Conclusion of experiment
Despite the lack of controls on the various experiments, and the
inability of the authors to directly measure phosphate in the aquaria,
there is compelling evidence to support the hypothesis that all types
of algae (including cyanobacteria) can be effectively controlled in
planted aquaria by ensuring that phosphate is the factor limiting
plant growth. In two aquariums with different volumes, substrates,
lighting, and plant, algae, and fish populations, effective control of
algae was achieved by enriching the tank water with CO2,
micronutrients, trace elements, N, and K. Despite high initial algae
loads, these tanks are now almost free of visible algae and have
remained so for several months. Furthermore, in the 500L tank it was
shown that phosphate limiting was occuring by adding phosphate to the
tank water and observing the almost immediate growth of green spot
algae and cyanobacteria. It has also been shown in the 160L tank that
disturbances to the phosphate-containing substrate result in algal
growth if there is significant (more than approximately 1 ppm) nitrate
in the water, and in growth of cyanobacteria if nitrate is not present
at this level. It is important to note that plant growth in both
tanks is excellent, so algae control has not been achieved at the
expense of the plants.
Recommendations
Plants cannot grow without phosphate. However, in order to keep a
planted aquarium relatively algae free, free phosphate in the water
column must be minimized. The following recommendations will help
achieve this goal:
(a) A slight excess of light, CO2, K, N, micronutrients, and trace
elements should be maintained to allow the plants to utilize all of
the available phosphate. The authors recommend the following:
20-60 lumens/L illumination (about 2-4W fluorescent light per gallon), 12h/day
10-15ppm CO2
3-5ppm NO3
0.1ppm Fe
6.5-7.0 pH
Since inexpensive tests are not available for trace elements,
micronutrients, or K, these items are dosed as some percentage of the
measurable nutrients. The authors have had considerable success with
mixtures that duplicate the relative concentrations present in Tropica
Master Grow fertilizer [6]. For those readers wishing to "roll their
own", a balanced fertilizer recipe is given in the Appendix. Various
commercial aquatic plant fertilizers are also available, but it may be
necessary to purchase several products to ensure complete nutrient and
trace element coverage. Daily dosing is highly recommended because it
may prevent temporary nutrient depletion, which could make phosphate
available on an intermittent basis and prevent the algae from
starving.
As a general approach to optimizing plant growth and reducing algae,
the following procedure is suggested:
(1) Set the light and CO2 levels.
(2) Add an iron-containing trace element mix (preferably one that
already has Mg) to the tank every day, adjusting the quantity
on a regular basis to achieve the target iron level. For
mixes without Mg, add Epsom salts as well in the ratio of about
1.5-5.0ppm Mg to 1ppm Fe.
(3) A week or so after reaching the target Fe level, check the nitrate
level. If nitrates are below about 2ppm, proceed to the next step.

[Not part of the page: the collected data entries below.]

Lemma legacy_filtered_keys kf data (p : string -> bool) :
  NoDup (map (fun x => getProp x kf)
           (map snd (filter (fun e => p (fst e))
                       (Legacy.indexByKey kf data)))).
Proof.
  pose proof (legacy_indexByKey_NoDup kf data) as Hnd.
  pose proof (legacy_indexByKey_entries kf data) as He.
  induction (Legacy.indexByKey kf data) as [|[k x] m IH]; simpl;
    [constructor|].
  inversion Hnd as [|? ? Hnotin Hnd']; subst.
  assert (forall k0 item, In (k0, item) m ->
            In item data /\ getProp item kf = Some (JStr k0)) as He'.
  { intros k0 item Hin. apply He. now right. }
  destruct (p k); simpl; [|now apply IH].
  constructor; [|now apply IH].
  intros C. apply in_map_iff in C. destruct C as [y [Ey C]].
  apply in_map_iff in C. destruct C as [[k' y'] [E C]]. simpl in E. subst y'.
  apply filter_In in C. destruct C as [C _].
  destruct (He k x (or_introl eq_refl)) as [_ Ex].
  destruct (He' k' y C) as [_ Ey'].
  rewrite Ex, Ey' in Ey. injection Ey as ->.
  apply Hnotin. apply in_map_iff. exists (k, y). auto.
Qed.


(** X23.  In the first variant a key value is reported once: the modified
    entries, the new entries and the deleted entries each have pairwise
    distinct key values, and no key value occurs in two of the lists. *)
Theorem legacy_key_values_are_partitioned
  (kf : string) (beforeParsed afterParsed : Json)
  (res : Legacy.ComparisonResult) :
  Legacy.compareJsons kf beforeParsed afterParsed = Some res ->
  NoDup (map Legacy.keyFieldValue (Legacy.modifiedEntries res)) /\
  NoDup (map (fun x => getProp x kf) (Legacy.newEntries res)) /\
  NoDup (map (fun x => getProp x kf) (Legacy.deletedEntries res)) /\
  (forall x m, In x (Legacy.newEntries res) ->
               In m (Legacy.modifiedEntries res) ->
               getProp x kf <> Some (JStr (Legacy.keyFieldValue m))) /\
  (forall y m, In y (Legacy.deletedEntries res) ->
               In m (Legacy.modifiedEntries res) ->
               getProp y kf <> Some (JStr (Legacy.keyFieldValue m))) /\
  (forall x y, In x (Legacy.newEntries res) ->
               In y (Legacy.deletedEntries res) ->
               getProp x kf <> getProp y kf).
Proof.
  intros H. apply legacy_compareJsons_result in H.
  destruct H as [bD [aD [_ [_ [Hn [Hm Hd]]]]]]. cbv zeta in *.
  rewrite Hn, Hm, Hd.
  split; [|split; [|split; [|split; [|split]]]].
  - apply legacy_modified_keys. simpl. apply legacy_indexByKey_NoDup.
  - apply (legacy_filtered_keys kf aD
             (fun k => negb (map_has k (Legacy.indexByKey kf bD)))).
  - apply (legacy_filtered_keys kf bD
             (fun k => negb (map_has k (Legacy.indexByKey kf aD)))).
  - intros x m Hx Hin.
    apply (legacy_filtered_entry kf aD
             (fun k => negb (map_has k (Legacy.indexByKey kf bD)))) in Hx.
    destruct Hx as [k [_ [Hk Hx]]].
    apply legacy_afterStep_modified in Hin.
    destruct Hin as [[]|[_ [Hb _]]].
    rewrite Hx. intros [= ->]. unfold map_has in Hk. rewrite Hb in Hk.
    discriminate.
  - intros y m Hy Hin.
    apply (legacy_filtered_entry kf bD
             (fun k => negb (map_has k (Legacy.indexByKey kf aD)))) in Hy.
    destruct Hy as [k [_ [Hk Hy]]].
    apply legacy_afterStep_modified in Hin.
    destruct Hin as [[]|[Ha _]].
    rewrite Hy. intros [= ->]. apply present_key in Ha. rewrite Ha in Hk.
    discriminate.
  - intros x y Hx Hy.
    apply (legacy_filtered_entry kf aD
             (fun k => negb (map_has k (Legacy.indexByKey kf bD)))) in Hx.
    apply (legacy_filtered_entry kf bD
             (fun k => negb (map_has k (Legacy.indexByKey kf aD)))) in Hy.
    destruct Hx as [k [Hxa [_ Hx]]]. destruct Hy as [k' [_ [Hk' Hy]]].
    rewrite Hx, Hy. intros [= ->]. apply present_key in Hxa.
    rewrite Hxa in Hk'. discriminate.
Qed.

(** X24.  In the first variant, exchanging the two documents exchanges
    the new entries and the deleted entries. *)
Theorem legacy_exchange_swaps_new_and_deleted
  (kf : string) (beforeParsed afterParsed : Json)
  (res res' : Legacy.ComparisonResult) :
  Legacy.compareJsons kf beforeParsed afterParsed = Some res ->
  Legacy.compareJsons kf afterParsed beforeParsed = Some res' ->
  Legacy.newEntries res' = Legacy.deletedEntries res /\
  Legacy.deletedEntries res' = Legacy.newEntries res.
Proof.
  intros H H'. apply legacy_compareJsons_result in H, H'.
  destruct H as [bD [aD [-> [-> [Hn [_ Hd]]]]]].
  destruct H' as [aD' [bD' [[= <-] [[= <-] [Hn' [_ Hd']]]]]].
  cbv zeta in *. split; congruence.
Qed.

Otherwise, add enough K2SO4 to the tank every
day to drop the nitrate level to as close to zero as possible
and keep it there (if the nitrates
don't drop, then something other than K is limiting plant growth and
some detective work will be required to find it). Incidentally,
measuring the nitrate level is helpful for general tweaking; if adding
nutrient X causes the nitrate level to drop, then the tank is probably
deficient in X.
(4) Add enough KNO3 to the tank every day to get a 3-5ppm nitrate reading
(one of the authors [Conlin] obtains satisfactory results with 10ppm).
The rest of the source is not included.